While Caputo said this campaign was informed mostly by the team’s previous experience targeting millenials for other clients, not by additional research, data on millenials’ philanthropy habits supports their strategy. Almost 17 percent of online donations last year were made on a mobile device, and thanks in part to microfunding drives during the 2012 and 2016 presidential elections, millenials are accustomed to donating in small increments like $3 or $5. Overall, 84 percent of millenials made a charitable donation in 2015, the most recent year for which data is available.

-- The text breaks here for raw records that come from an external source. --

(** * learn.py: hyperparameter search adapter and orchestration

    A shallow embedding of [src/learn.py]: the class [HyperoptSearchCV]
    (a scikit-learn style wrapper around hyperopt's [fmin]), the plotting
    helper [plot_feature_importance] and the loop of [main].

    Python objects live in a heap of attribute dictionaries, so that
    [self.X_ = X], [del self.X_], [hasattr] and the aliasing created by
    [set_params(...).fit(...)] (both return [self]) are modelled as they
    happen.  Code runs in a state-and-exception monad over that heap, and
    every call that leaves the file (hyperopt, scikit-learn, matplotlib,
    joblib) is recorded in a trace of events.  What those libraries compute
    is taken as a parameter of the development. *)

From Stdlib Require Import ZArith List Floats.PrimFloat.
From stdpp Require Import base option gmap strings list fin_maps.

Set Warnings "-inexact-float".

Local Open Scope Z_scope.
Local Open Scope string_scope.

(** ** Values *)

(** Scalars that appear as hyperparameter values and constructor arguments. *)
Inductive atom : Type :=
  | ANone
  | ABool (b : bool)
  | AInt (z : Z)
  | AFloat (f : float)
  | AStr (s : string).

(** A keyword dictionary ([**kwargs], [best_params_]); Python dictionaries
    iterate in insertion order. *)
Definition config : Type := list (string * atom).

(** A 2-D array as the list of its rows, a 1-D array as a list. *)
Definition matrix : Type := list (list float).
Definition vector : Type := list float.

Definition loc : Type := nat.

Inductive value : Type :=
  | VAtom (a : atom)
  | VRef (l : loc)
  | VArray2 (m : matrix)
  | VArray1 (v : vector)
  | VDict (d : config).

Definition VNone : value := VAtom ANone.

(** An object: its class name, the parameter names of its constructor
    (what scikit-learn's [_get_param_names] reads off [__init__]) and its
    attribute dictionary. *)
Record obj : Type := mkObj {
  cls : string;
  init_params : list string;
  attrs : gmap string value
}.

(** ** Exceptions *)

Inductive exn : Type :=
  | ValueError (msg : string)
  | TypeError (msg : string)
  | AttributeError (attr : string)
  | KeyError (key : string)
  | NotFittedError.

(** ** Calls that leave the file *)

Record ShuffleSplit : Type := mkShuffleSplit {
  n_splits : Z;
  test_size : float;
  split_random_state : Z
}.

Inductive distribution : Type :=
  | choices (l : list float)
  | randint (low high : Z)
  | uniform (start scale : float).

Inductive event : Type :=
  | call_fmin (space : value) (max_evals : value)
  | call_cross_val_score (est : loc)
  | call_estimator_fit (est : loc)
  | call_estimator_predict (est : loc) (X : matrix)
  | call_gc_collect
  | call_set_style
  | call_rcParams_set (key val : string)
  | call_subplots
  | call_bar (xs : list Z) (heights : vector)
  | call_set_xlim (lo hi : Z)
  | call_set_ylim (lo hi : float)
  | call_set_xlabel (s : string)
  | call_set_ylabel (s : string)
  | call_savefig (path : string)
  | call_draw_unusual (importances : value) (path : string)
  | call_RandomizedSearchCV_fit (family : string)
  | call_dump (o : obj) (path : string).

(** ** The heap and the monad *)

Record world : Type := mkWorld {
  heap : gmap loc obj;
  trace : list event
}.

Inductive result (A : Type) : Type :=
  | Ok (a : A)
  | Raise (e : exn).
Arguments Ok {A} a.
Arguments Raise {A} e.

Definition M (A : Type) : Type := world -> result A * world.

Definition ret {A} (a : A) : M A := fun w => (Ok a, w).

Definition raise {A} (e : exn) : M A := fun w => (Raise e, w).

Definition bind {A B} (m : M A) (k : A -> M B) : M B :=
  fun w =>
    match m w with
    | (Ok a, w') => k a w'
    | (Raise e, w') => (Raise e, w')
    end.

(** stdpp's monadic notations: [x ← c; k] and [c;; k]. *)
#[global] Instance M_ret : MRet M := @ret.
#[global] Instance M_bind : MBind M := fun A B k m => bind m k.

Definition lift {A} (r : exn + A) : M A :=
  match r with
  | inl e => raise e
  | inr a => ret a
  end.

Definition log (ev : event) : M unit :=
  fun w => (Ok tt, mkWorld (heap w) (trace w ++ [ev])).

(** ** Attribute access *)

Definition deref (l : loc) : M obj :=
  fun w =>
    match heap w !! l with
    | Some o => (Ok o, w)
    | None => (Raise (TypeError "not an object"), w)
    end.

Definition store (l : loc) (o : obj) : M unit :=
  fun w => (Ok tt, mkWorld (<[l := o]> (heap w)) (trace w)).

(** [new_object o]: a fresh location holding [o]. *)
Definition new_object (o : obj) : M loc :=
  fun w =>
    let l := fresh (dom (heap w)) in
    (Ok l, mkWorld (<[l := o]> (heap w)) (trace w)).

(** [o.name] *)
Definition getattr (l : loc) (name : string) : M value :=
  o ← deref l;
  match attrs o !! name with
  | Some v => ret v
  | None => raise (AttributeError name)
  end.

Definition set_obj (o : obj) (name : string) (v : value) : obj :=
  mkObj (cls o) (init_params o) (<[name := v]> (attrs o)).

Definition del_obj (o : obj) (name : string) : obj :=
  mkObj (cls o) (init_params o) (delete name (attrs o)).

(** [o.name = v] *)
Definition setattr (l : loc) (name : string) (v : value) : M unit :=
  o ← deref l;
  store l (set_obj o name v).

(** [del o.name] *)
Definition delattr (l : loc) (name : string) : M unit :=
  o ← deref l;
  match attrs o !! name with
  | Some _ => store l (del_obj o name)
  | None => raise (AttributeError name)
  end.

(** [hasattr(o, name)], read off a world. *)
Definition hasattr (w : world) (l : loc) (name : string) : bool :=
  match heap w !! l with
  | Some o => bool_decide (is_Some (attrs o !! name))
  | None => false
  end.

(** The attribute itself, read off a world. *)
Definition attr_of (w : world) (l : loc) (name : string) : option value :=
  o ← heap w !! l; attrs o !! name.

(** ** scikit-learn: input validation and the estimator protocol *)

(** [check_array(X, accept_sparse=True)] on a dense numeric input: the
    array must be two-dimensional, finite, with at least one sample and
    one feature.  Every rejection is a [ValueError]. *)
Definition check_array (X : matrix) : exn + matrix :=
  match X with
  | [] => inl (ValueError "Expected 2D array, got 1D array instead")
  | r :: rs =>
      if negb (forallb (fun r' => Nat.eqb (length r') (length r)) rs)
      then inl (ValueError "setting an array element with a sequence")
      else if negb (forallb (forallb is_finite) X)
      then inl (ValueError "Input contains NaN, infinity or a value too large")
      else if Nat.eqb (length r) 0
      then inl (ValueError "Found array with 0 feature(s)")
      else inr X
  end.

(** [check_X_y(X, Y, accept_sparse=True)]: [X] as [check_array], [Y]
    one-dimensional and finite, and then [check_consistent_length]. *)
Definition check_X_y (X : matrix) (Y : vector) : exn + (matrix * vector) :=
  match check_array X with
  | inl e => inl e
  | inr X' =>
      if negb (forallb is_finite Y)
      then inl (ValueError "Input contains NaN, infinity or a value too large")
      else if negb (Nat.eqb (length X') (length Y))
      then inl (ValueError "Found input variables with inconsistent numbers of samples")
      else inr (X', Y)
  end.

(** [check_is_fitted(estimator, attributes)] with the default
    [all_or_any=all], the signature the call in [predict] uses: every
    listed attribute must be present. *)
Definition check_is_fitted (l : loc) (attributes : list string) : M unit :=
  fun w =>
    if forallb (hasattr w l) attributes
    then (Ok tt, w)
    else (Raise NotFittedError, w).

(** [BaseEstimator.get_params]: one entry per constructor parameter, read
    with [getattr(self, key, None)]. *)
Definition get_params (o : obj) : gmap string value :=
  list_to_map (map (fun k => (k, default VNone (attrs o !! k))) (init_params o)).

Younger Americans also have a different philosophical approach to charity: Where their parents might have supported a church or large charity group with a broad mission and trusted that group’s expertise to allocate funding, millenials want to feel individually involved and see specific, gratifying examples of their impact–like, say, little drawings of the kinds of food a donation could put in front of a hungry kid.

Caputo said his favorite thing about the campaign is that it challenges the idea that charity has to be a somber affair. "The campaign shows that donating to a cause doesn’t require the typical tropes of PSA advertising—it can draw people into an experience that they get joy out of participating in," he said. "The issue is still serious, but you can put it in a space where people are having fun."